Le recours engagé par Le Monde sera le premier dossier emblématique à placer sur le terrain judiciaire cette législation controversée. « C’est à l’aune de ce type de litige que l’on verra si la loi sur le secret des affaires est effectivement équilibrée, comme le prétendent ceux qui l’ont édicté, et si elle ne va pas servir de paravent pour cacher au public des informations qu’il lui appartient de connaître, car elles touchent à sa sécurité », souligne Me Spinosi.
Ce qu’il faut savoir sur l’enquête « Implant Files »
Les « Implant Files » désignent une enquête menée par le Consortium international des journalistes d’investigation (ICIJ) et 59 médias partenaires, dont Le Monde.
- Au cœur de l’enquête : les dispositifs médicaux. Plus de 250 journalistes ont travaillé sur les incidents occasionnés par ces outils censés aider les patients (de la pompe à insuline aux implants mammaires en passant par les pacemakers ou les prothèses de hanche).
- Une absence de contrôle.

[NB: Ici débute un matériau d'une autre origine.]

(** * hf_extension.py: Fisher-matrix accumulation through a pipeline hook

    A shallow embedding of [src/computation/hf_extension.py]:
    the class [HessianCallback], the wrapper factory [add_callback] and the
    driver [fisher_matrix].  Python objects that are mutated in place (the
    accumulator, the pipeline, the outputs of a forward call) live in an
    explicit store; Python exceptions are the [Raise] outcome of a small
    state-and-error monad. *)

From stdpp Require Import list strings.
From Stdlib Require Import ZArith Lia Floats QArith Qcanon.

Local Open Scope Z_scope.

(** ** Exceptions and outcomes *)

(** The exceptions the module can meet.  [AttributeError] is what Python
    raises for a missing attribute; [ArithmeticError] stands for the
    ZeroDivisionError family; [ShapeError] is the error of the flatten step;
    [TypeError] is a call with the wrong number of arguments;
    [InvalidReference] is a dangling object id (never produced by the
    allocation functions below); [Raised n] is any error raised by a
    collaborator (model forward pass, curvature formula). *)
Inductive exn : Type :=
| AttributeError (attr : string)
| ArithmeticError
| ShapeError
| TypeError
| InvalidReference
| Raised (code : nat).

Inductive result (A : Type) : Type :=
| Ok (a : A)
| Raise (e : exn).
Arguments Ok {A} a.
Arguments Raise {A} e.

Definition is_ok {A} (r : result A) : bool :=
  match r with Ok _ => true | Raise _ => false end.

Definition rbind {A B} (r : result A) (k : A -> result B) : result B :=
  match r with Ok a => k a | Raise e => Raise e end.

(** A computation over a store [St]: it returns a value or raises, and in
    both cases leaves a store behind (a Python exception does not roll back
    the mutations made before it). *)
Definition M (St A : Type) : Type := St -> result A * St.

Definition ret {St A} (a : A) : M St A := fun s => (Ok a, s).
Definition raise {St A} (e : exn) : M St A := fun s => (Raise e, s).
Definition bind {St A B} (c : M St A) (k : A -> M St B) : M St B :=
  fun s => match c s with
           | (Ok a, s') => k a s'
           | (Raise e, s') => (Raise e, s')
           end.
Definition get {St} : M St St := fun s => (Ok s, s).
Definition put {St} (s : St) : M St unit := fun _ => (Ok tt, s).
Definition modify {St} (f : St -> St) : M St unit := fun s => (Ok tt, f s).
Definition lift {St A} (r : result A) : M St A := fun s => (r, s).

Declare Scope py_scope.
Delimit Scope py_scope with py.
Notation "x <- c ;; k" := (bind c (fun x => k))
  (at level 100, c at next level, right associativity) : py_scope.
Notation "c ;;; k" := (bind c (fun _ => k))
  (at level 100, right associativity) : py_scope.
Local Open Scope py_scope.

(** ** Tensors *)

(** The element arithmetic of the tensor library: the zero element, the
    element-wise addition behind [+=] and the division of an element by a
    Python integer behind [tensor / int].  The tensor library's division is
    a total operation: it returns a tensor for every divisor. *)
Class Elem (R : Type) : Type := {
  ezero : R;
  eadd : R -> R -> R;
  ediv : R -> Z -> R
}.

(** Element addition without rounding. *)
Class ExactAdd (R : Type) `{Elem R} : Prop := {
  eadd_comm : forall x y : R, eadd x y = eadd y x;
  eadd_assoc : forall x y z : R, eadd x (eadd y z) = eadd (eadd x y) z
}.

Definition shape : Type := list nat.
(** X19: from the initialised server, [packets_received] is the number
    of datagrams received and [bytes_received] the sum of their lengths
    as [recvfrom] reports them (at most 1024 each), both modulo 2^64:
    datagrams that are too short to be parsed are counted as well. *)
Theorem every_datagram_is_counted (w : world) (cfg : dmr_config_t)
    (arrivals : list arrival) (l : run_locals) :
  let s := (server_loop w arrivals l (dmr_server_init cfg)).1.2 in
  packets_received s = Z.of_nat (length arrivals) mod 2 ^ 64 ∧
  bytes_received s
  = foldr Z.add 0
      ((λ x, Z.of_nat (Nat.min (length (datagram x)) DMR_BUFFER_SIZE)) <$> arrivals)
    mod 2 ^ 64.
Proof.
  assert (∀ s l,
            0 ≤ packets_received s < 2 ^ 64 → 0 ≤ bytes_received s < 2 ^ 64 →
            packets_received (server_loop w arrivals l s).1.2
            = (packets_received s + Z.of_nat (length arrivals)) mod 2 ^ 64 ∧
            bytes_received (server_loop w arrivals l s).1.2
            = (bytes_received s
               + foldr Z.add 0
                   ((λ x, Z.of_nat (Nat.min (length (datagram x)) DMR_BUFFER_SIZE))
                      <$> arrivals)) mod 2 ^ 64) as Hloop.
  { induction arrivals as [|x rest IH]; intros s0 l0 Hp0 Hb0.
    - simpl. by rewrite !Z.add_0_r, !Z.mod_small.
    - cbn [server_loop].
      destruct (server_iteration_receive_counters w (t_frame x) (t_loop x) (t_cleanup x)
                  (datagram x) (source x) l0 s0) as [Hp1 Hb1].
      destruct (server_iteration w _ _ _ _ _ l0 s0) as [[l1 s1] ev1].
      cbn [fst snd] in Hp1, Hb1.
      destruct (IH s1 l1) as [Hp2 Hb2].
      { rewrite Hp1. apply Z.mod_pos_bound. lia. }
      { rewrite Hb1. apply Z.mod_pos_bound. lia. }
      destruct (server_loop w rest l1 s1) as [[l2 s2] ev2].
      cbn [fst snd] in *. rewrite Hp2, Hb2, Hp1, Hb1. unfold add64.
      rewrite !Zplus_mod_idemp_l, fmap_cons, length_cons. cbn [foldr].
      split; f_equal; lia. }
  intros s. unfold s. destruct (Hloop (dmr_server_init cfg) l) as [-> ->]; simpl; [lia|lia|].
  done.
Qed.

Lemma process_frame_logs_frame w now f a s :
  logged_frames (dmr_process_frame w now f a s).2
  = (if db_enabled (server_config s) then [(f, a)] else []).
Proof.
  unfold dmr_process_frame, dmr_add_client.
  destruct (list_find (is_client_of a) (clients s)) as [[i c]|];
    [|destruct (list_find is_free (clients s)) as [[j x]|]]; simpl;
    repeat match goal with
           | |- context [if ?b then _ else _] => destruct b
           | |- context [match db_get_callsign w ?i with _ => _ end] =>
               destruct (db_get_callsign w i)
           end; done.
Qed.

Lemma relay_logs_no_frame w f x s : logged_frames (dmr_relay_frame w f x s).2 = [].
Proof.
  assert (∀ e, e ∈ (dmr_relay_frame w f x s).2 → ∃ d, e = EvSendto d (encode f)) as Hall
    by (intros e; apply relay_frame_data).
  induction (dmr_relay_frame w f x s).2 as [|e ev IH]; [done|].
  destruct (Hall e) as [d ->]; [by left|]. simpl. apply IH.
  intros e' He'. apply Hall. by right.
Qed.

Ces dispositifs médicaux bénéficient facilement du certificat « Conformité européenne » permettant de les vendre dans toute l’Europe… Et ce, quasiment sans aucun contrôle.
- Un bilan de victimes très opaque. Seuls les Etats-Unis recueillent de manière détaillée les incidents relatifs à ces dispositifs médicaux. La base américaine compte 82 000 morts et 1,7 million de blessés en dix ans. En Europe, ces informations sont inexistantes, faute de « remontée » systématique et de contrôle.